-- PROVIDED RECORDS follows --

(* ===== verification/Isolation.v ===== *)
(** * What a management call may do

    The tools of a caller without administrator rights change that caller's rows
    only; administrators' tools keep the database well formed; every mutating call
    leaves exactly one audit entry. *)

From S2P Require Import Prelude Strs Schema External Fixtures Json Users Invites Sessions Tokens.
From S2P Require Import Groups GitCreds Config Instances InstanceText OauthStore Status AuditLog.
From S2P Require Import Sandbox Backend Gitsrc Pool Tenancy Hub Server OauthServer Management.
Open Scope string_scope.
Open Scope hub_scope.

Module isolation.
Import hub rmcp management tenancy.

Lemma elem_of_list_for_user uid d i :
  i ∈ instances.list_for_user uid d →
  i.(instances.user_id) = uid ∧ own_instance uid d i.(instances.id).
Proof.
  unfold instances.list_for_user. rewrite merge_sort_Permutation, list_elem_of_fmap.
  intros ([k r] & -> & Hin). apply list_elem_of_filter in Hin as [Hu Hin]. cbn in *.
  split; [done|]. apply elem_of_map_to_list in Hin. by eapply owned.
Qed.

(** Every pool but [uid]'s is as it was. *)
Definition other_pools (uid : string) (p0 p : pool.Users) : Prop := ∀ u, u ≠ uid → p !! u = p0 !! u.
Lemma other_pools_dirty uid p0 p :
  other_pools uid p0 p → other_pools uid p0 (alter pool.mark_dirty uid p).
Proof. intros Hp u Hu. rewrite lookup_alter_ne by done. by apply Hp. Qed.
#[global] Hint Resolve other_pools_dirty : hub.

Section tools.
Context `{Machine} `{UrlCrate} `{Shlex} `{Aead} `{Digest} (c : config.Config).
Context (fresh : Drawn) (now : Z) (pretty_json : json.Value → string)
  (parse_snapshot : string → option backend.CapabilitiesSnapshot)
  (stats_json : stats.RuntimeStats → json.Value) (free_slots sessions : Z).

(** ** The caller's own tools *)
Section own.
Context (uid : string) (d0 : Db) (P : pool.Users → Prop) (L : list audit.Entry → Prop).
Context (HP : ∀ p, P p → P (alter pool.mark_dirty uid p)).
Definition I : Hub → Prop := kept (D uid d0) P L.
Abbreviation keeps := (preserves I).
Abbreviation own := (own_instance uid d0).

Lemma keeps_db {E A} (m : M Db E A) : preserves (D uid d0) m → keeps (on_db m).
Proof. apply kept_on_db. Qed.
Lemma keeps_db_internal {A} (m : M Db anyhow A) : preserves (D uid d0) m → keeps (db_internal m).
Proof. intros Hm. by apply preserves_map_err, keeps_db. Qed.
Lemma keeps_db_bad_request {A} (m : M Db anyhow A) :
  preserves (D uid d0) m → keeps (db_bad_request m).
Proof. intros Hm. by apply preserves_map_err, keeps_db. Qed.
Lemma keeps_mark_dirty {E} : keeps (mark_dirty (E:=E) uid).
Proof. by apply kept_mark_dirty. Qed.
Lemma keeps_read {E A} (f : Db → A) : keeps (read (E:=E) f).
Proof. apply kept_read. Qed.
Lemma keeps_ok_json fields : keeps (ok_json pretty_json fields).
Proof. apply preserves_ret. Qed.
Lemma keeps_req_str args k : keeps (req_str args k).
Proof. apply preserves_ok_or. Qed.
Lemma keeps_opt_secs args k : keeps (opt_secs args k).
Proof. unfold opt_secs. destruct (json.get args k) as [[]|]; auto with hub. Qed.
Lemma keeps_notify {E} u : keeps (notify_tools_changed (E:=E) u).
Proof. apply kept_notify. Qed.
Lemma keeps_restart {E} iid u : keeps (restart_backend (E:=E) iid u).
Proof. apply kept_restart. Qed.
Lemma keeps_servers_changed : keeps (servers_changed uid).
Proof. apply preserves_bind; [apply keeps_mark_dirty|]. intros _. apply keeps_notify. Qed.
Lemma keeps_restart_if_enabled i : keeps (restart_if_enabled i uid).
Proof. unfold restart_if_enabled. destruct (instances.enabled i); auto using keeps_restart with hub. Qed.
Hint Resolve keeps_db_internal keeps_db_bad_request keeps_mark_dirty keeps_read keeps_ok_json
  keeps_req_str keeps_opt_secs keeps_notify keeps_restart keeps_servers_changed
  keeps_restart_if_enabled : hub.

(** A server the caller names is the caller's. *)
Lemma keeps_find_instance {B} ns (k : instances.Instance → T B) :
  (∀ i, i.(instances.user_id) = uid → own i.(instances.id) → keeps (k i)) →
  keeps (bind (find_instance uid ns) k).
Proof.
  intros Hk. eapply preserves_bind_res with (Q := λ i, i.(instances.user_id) = uid ∧ own i.(instances.id)).
  - apply preserves_bind; auto with hub.
  - intros h i h' [[_ Hf] _] Hr. unfold find_instance, read in Hr. m_inv.
    rename select (List.find _ _ = _) into Hi. apply find_some in Hi as [Hin _].
    apply list_elem_of_In, elem_of_list_for_user in Hin as [Hu Ho]. split; [done|].
    by apply (own_same uid d0 _ _ Hf).
  - intros i [? ?]. auto.
Qed.
(** What a bind meets: the permits held by backends that left their pool while borrowed,
    the backends borrowed now, and, of the launches it starts, those that end inside the
    bind budget, in the order they end. *)
Record Bind := {
  lent : nat; borrowed : nat → bool;
  in_time : list instances.Instance → list instances.Instance;
  in_time_started : ∀ l, in_time l ⊆ l }.

Section warm.
Context `{Machine} `{UrlCrate} `{HttpCrate} `{Aead} `{launch.Children} (c : config.Config).
Context (snapshot_json : backend.CapabilitiesSnapshot → string).
Abbreviation limits := c.(config.limits).

Section at_tick.
Context (tick now : Z).

(** The user's pool, under its lock.  [None]: the pool left the map meanwhile. *)
Definition on_inner {A} (uid : string) (f : pool.Inner → A * pool.Inner)
    : M Hub anyhow (option A) := λ h,
  match h.(pools) !! uid with
  | Some i => (Ok (Some (f i).1), set_pools (<[uid := (f i).2]> h.(pools)) h)
  | None => (Ok None, h)
  end.
Definition touch_inner (uid : string) (f : pool.Inner → pool.Inner) : M Hub anyhow unit :=
  ignore (on_inner uid (λ i, (tt, f i))).

(** A permit of [backend_slots] is held by every live or connecting backend. *)
Definition held (us : pool.Users) : nat :=
  map_fold (λ _ i n, length i.(pool.backends) + size i.(pool.connecting) + n) 0 us.
Definition available_permits (b : Bind) (h : Hub) : nat :=
  Z.to_nat limits.(config.max_backends_global) - (held h.(pools) + b.(lent)).

Definition sandbox_or_fail (uid : string) : M Hub anyhow (option sandbox.Sandbox) :=
  on_db_files (sandbox.sandbox_or_fail hub_uid dir_mode is_root c.(config.sandbox_uid_base)
    c.(config.env_dir) uid).

(** One spawn task; [late] once the bind budget has expired. *)
Definition new_arc (i : pool.Inner) : nat := S (list_max (pool.arc <$> i.(pool.backends))).
Definition spawn_task (late : bool) (uid : string) (sb : option sandbox.Sandbox)
    (inst : instances.Instance) : M Hub anyhow unit :=
  let* b := launch.spawn_one c now inst sb in
  let* pooled := on_inner uid (λ i, pool.connected inst.(instances.id)
    ((λ k, {| pool.arc := new_arc i; pool.conn := k |}) <$> b) i) in
  match b, pooled with
  | Some k, Some true =>
      (if late then notify_tools_changed uid else ret tt) ;;;
      launch.refresh_snapshot c now snapshot_json inst.(instances.id) k
  | _, _ => ret tt
  end.

Definition cap : nat := Z.to_nat limits.(config.max_backends_per_user).
Definition reconcile (meets : Bind) (uid : string) : M Hub anyhow unit :=
  let* all := read (instances.list_for_user uid) in
  let enabled := filter (λ i, i.(instances.enabled) = true) all in
  let* eps := gets epochs in
  catch (sandbox_or_fail uid) (λ r,
    match r with
    | Err e =>
        touch_inner uid (pool.sandbox_unavailable eps tick enabled) ;;;
        launch.mark_skipped now enabled (launch.chain "sandbox unavailable" e)
    | Ok sb =>
        let* free := gets (available_permits meets) in
        let* fates := on_inner uid (λ i,
          let g := pool.decide_fates eps tick cap meets.(borrowed) enabled free i in
          (g, g.(pool.inner))) in
        match fates with
        | None => ret tt
        | Some g =>
            for_each (λ ir, launch.mark_status now ir.1 status.skipped (Some ir.2))
              g.(pool.skipped) ;;;
            for_each (spawn_task false uid sb) (meets.(in_time) g.(pool.to_spawn)) ;;;
            touch_inner uid pool.bound
        end
    end).

Definition backends (uid : string) : M Hub anyhow (list backend.Backend) :=
  gets (λ h, from_option (λ i, pool.conn <$> i.(pool.backends)) [] (h.(pools) !! uid)).
Definition backends_for (meets : Bind) (uid : string) : M Hub anyhow (list backend.Backend) :=
  on_pools (pool.entry uid tick) ;;;
  touch_inner uid (pool.borrow tick) ;;;
  let* fresh := gets (λ h, from_option (pool.is_fresh h.(epochs) tick) false (h.(pools) !! uid)) in
  (if (fresh : bool) then ret tt else reconcile meets uid) ;;;
  backends uid.

(** ** The keep-warm passes *)
Fixpoint warm_users (binds : string → Bind) (us : list users.User) : M Hub anyhow (nat * nat) :=
  match us with
  | [] => ret (0, 0)
  | u :: us =>
      let* bs := backends_for (binds u.(users.id)) u.(users.id) in
      let* p := warm_users binds us in
      ret (S p.1, length bs + p.2)
  end.
Definition with_enabled (all : list instances.Instance) (u : users.User) : Prop :=
  u.(users.disabled) = false ∧
  u.(users.id) ∈ instances.user_id <$> filter (λ i, i.(instances.enabled) = true) all.
Definition warm_all (binds : string → Bind) : M Hub anyhow (nat * nat) :=
  let* us := read users.list in
  let* all := read instances.list_all in
  on_status (status.retain (list_to_set (instances.id <$> all))) ;;;
  warm_users binds (filter (with_enabled all) us).

(** A real [tools/list], within the list timeout. *)
Definition answers (b : pool.Pooled) : bool :=
  let secs := limits.(config.backend_list_timeout_secs) in
  is_ok (backend.list_namespaced_tools b.(pool.conn)) &&
  ((secs =? 0)%Z || launch.answers_within b.(pool.conn).(backend.peer) secs).
Definition heartbeat (i : pool.Inner) : list (pool.Pooled * bool) :=
  (λ b, (b, answers b)) <$> i.(pool.backends).
Definition exercise_all : M Hub anyhow (nat * nat) :=
  let* us := gets pools in
  let results := heartbeat <$> us in
  let passes := (λ i, pool.exercise (heartbeat i) i) <$> us in
  modify (set_pools (fst <$> passes)) ;;;
  for_each (λ iid, on_status (status.set iid status.error
    (Some "heartbeat failed; dropped for respawn") now))
    (concat (map (λ kv, kv.2.2) (map_to_list passes))) ;;;
  let all := concat (map snd (map_to_list results)) in
  ret (length (filter (λ r, r.2 = true) all), length (filter (λ r, r.2 = false) all)).

(** ** The periodic tasks of [main] *)
(** One turn of the warmer, with the instant of the last heartbeat pass. *)
Definition deep_due (last_deep : option Z) : bool :=
  (0 <? c.(config.keep_warm_interval_secs))%Z &&
  match last_deep with
  | None => true
  | Some t => (c.(config.keep_warm_interval_secs) <=? (tick - t) / 1000)%Z
  end.
Definition warmer (binds : string → Bind) (last_deep : option Z) : M Hub anyhow (option Z) :=
  warm_all binds ;;;
  if deep_due last_deep then exercise_all ;;; ret (Some tick) else ret last_deep.
Definition reaper : M Hub anyhow (nat * nat) :=
  on_pools (pool.reap_idle tick (limits.(config.backend_idle_secs) * 1000)%Z).
Definition sweeper : M Hub anyhow nat := on_db (session.delete_expired now).
End at_tick.

(** Periods, in seconds; [None]: the task is not started. *)
Definition sweeper_period : option Z := Some 3600%Z.
Definition warmer_period : option Z := if c.(config.keep_warm) then Some 60%Z else None.
Definition reaper_period : option Z :=
  let idle := limits.(config.backend_idle_secs) in
  if (idle =? 0)%Z then None else Some (Z.min 300 (Z.max 30 (idle / 4)))%Z.

(** ** Facts: the decision of a bind *)
Section decision.
Import pool.
Context (eps : gmap string Z) (tick : Z) (most : nat) (held_by : nat → bool).
Abbreviation decide1 := (decide_one eps tick most held_by).

(** The server is tracked at its current epoch, and alive or within its backoff. *)
Definition settled_at (i : Inner) (id : string) : Prop :=
  i.(applied_epochs) !! id = Some (reload_epoch eps id) ∧
  (healthy id i.(pool.backends) = true ∨ retry_due tick i id = false).

Lemma healthy_filter id l :
  healthy id l = existsb (λ b, negb (closed b)) (filter (λ b, iid b = id) l).
Proof.
  unfold healthy. induction l as [|b l IH]; [done|]. cbn [existsb]. rewrite filter_cons, IH.
  destruct (decide (iid b = id)) as [->|Hn]; [by rewrite eqs_refl|].
  by rewrite (proj2 (eqs_false _ _) Hn).
Qed.
Lemma settled_same i j id : same_at id i j → settled_at i id → settled_at j id.
Proof.
  intros (Ha & Hl & _ & Hb) [Hs Hr]. unfold settled_at. rewrite healthy_filter, <- Hb, <- Ha.
  split; [done|]. rewrite healthy_filter in Hr. unfold retry_due in *. by rewrite <- Hl.
Qed.
Lemma settled_not_due i id : due eps tick i id = false → id ∉ i.(connecting) → settled_at i id.
Proof.
  unfold due, settled_at. intros Hd Hc. rewrite (bool_decide_false _ Hc) in Hd. cbn in Hd.
  apply negb_false_iff, andb_true_iff in Hd as [Ha%bool_decide_eq_true Hr]. split; [done|].
  apply orb_true_iff in Hr as [Hr|Hr%negb_true_iff]; [left|by right].
  destruct (list_find _ _) as [[p b]|] eqn:E; [|done].
  apply list_find_Some in E as (Hp & Hb & _). unfold healthy. apply existsb_exists. exists b.
  split; [by apply list_elem_of_In, list_elem_of_lookup; eauto|]. by rewrite Hr, Hb, eqs_refl.
Qed.
Lemma settled_decided f inst :
  inst.(instances.id) ∉ f.(inner).(connecting) →
  settled_at (decide1 f inst).(inner) inst.(instances.id).
Proof.
  intros Hc. destruct (decide_one_outcome eps tick most held_by f inst) as
    [Hd|reason _ _|i drop n _ _ _ -> _ _ _ _]; [by apply settled_not_due|..];
    unfold settled_at, retry_due; cbn; rewrite !lookup_insert_eq, Z.sub_diag;
    (split; [done|by right]).
Qed.
Lemma settled_run l f id :
  id ∉ instances.id <$> l → settled_at f.(inner) id → settled_at (fold_left decide1 l f).(inner) id.
Proof.
  revert f. induction l as [|inst l IH]; intros f Hni Hs; [done|].
  apply not_elem_of_cons in Hni as [Hne Hni]. cbn [fold_left]. apply IH; [done|].
  eapply settled_same; [by apply decide_one_other|done].
Qed.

-- PROVIDED RECORDS concluded --

* EXERCISE PROMPT *
In the material above, the line with "apply not_elem_of_cons in" marks the start. Print it and every line after it through the last, exactly.

* RESULT OF THIS EXERCISE *
  apply not_elem_of_cons in Hni as [Hne Hni]. cbn [fold_left]. apply IH; [done|].
  eapply settled_same; [by apply decide_one_other|done].
Qed.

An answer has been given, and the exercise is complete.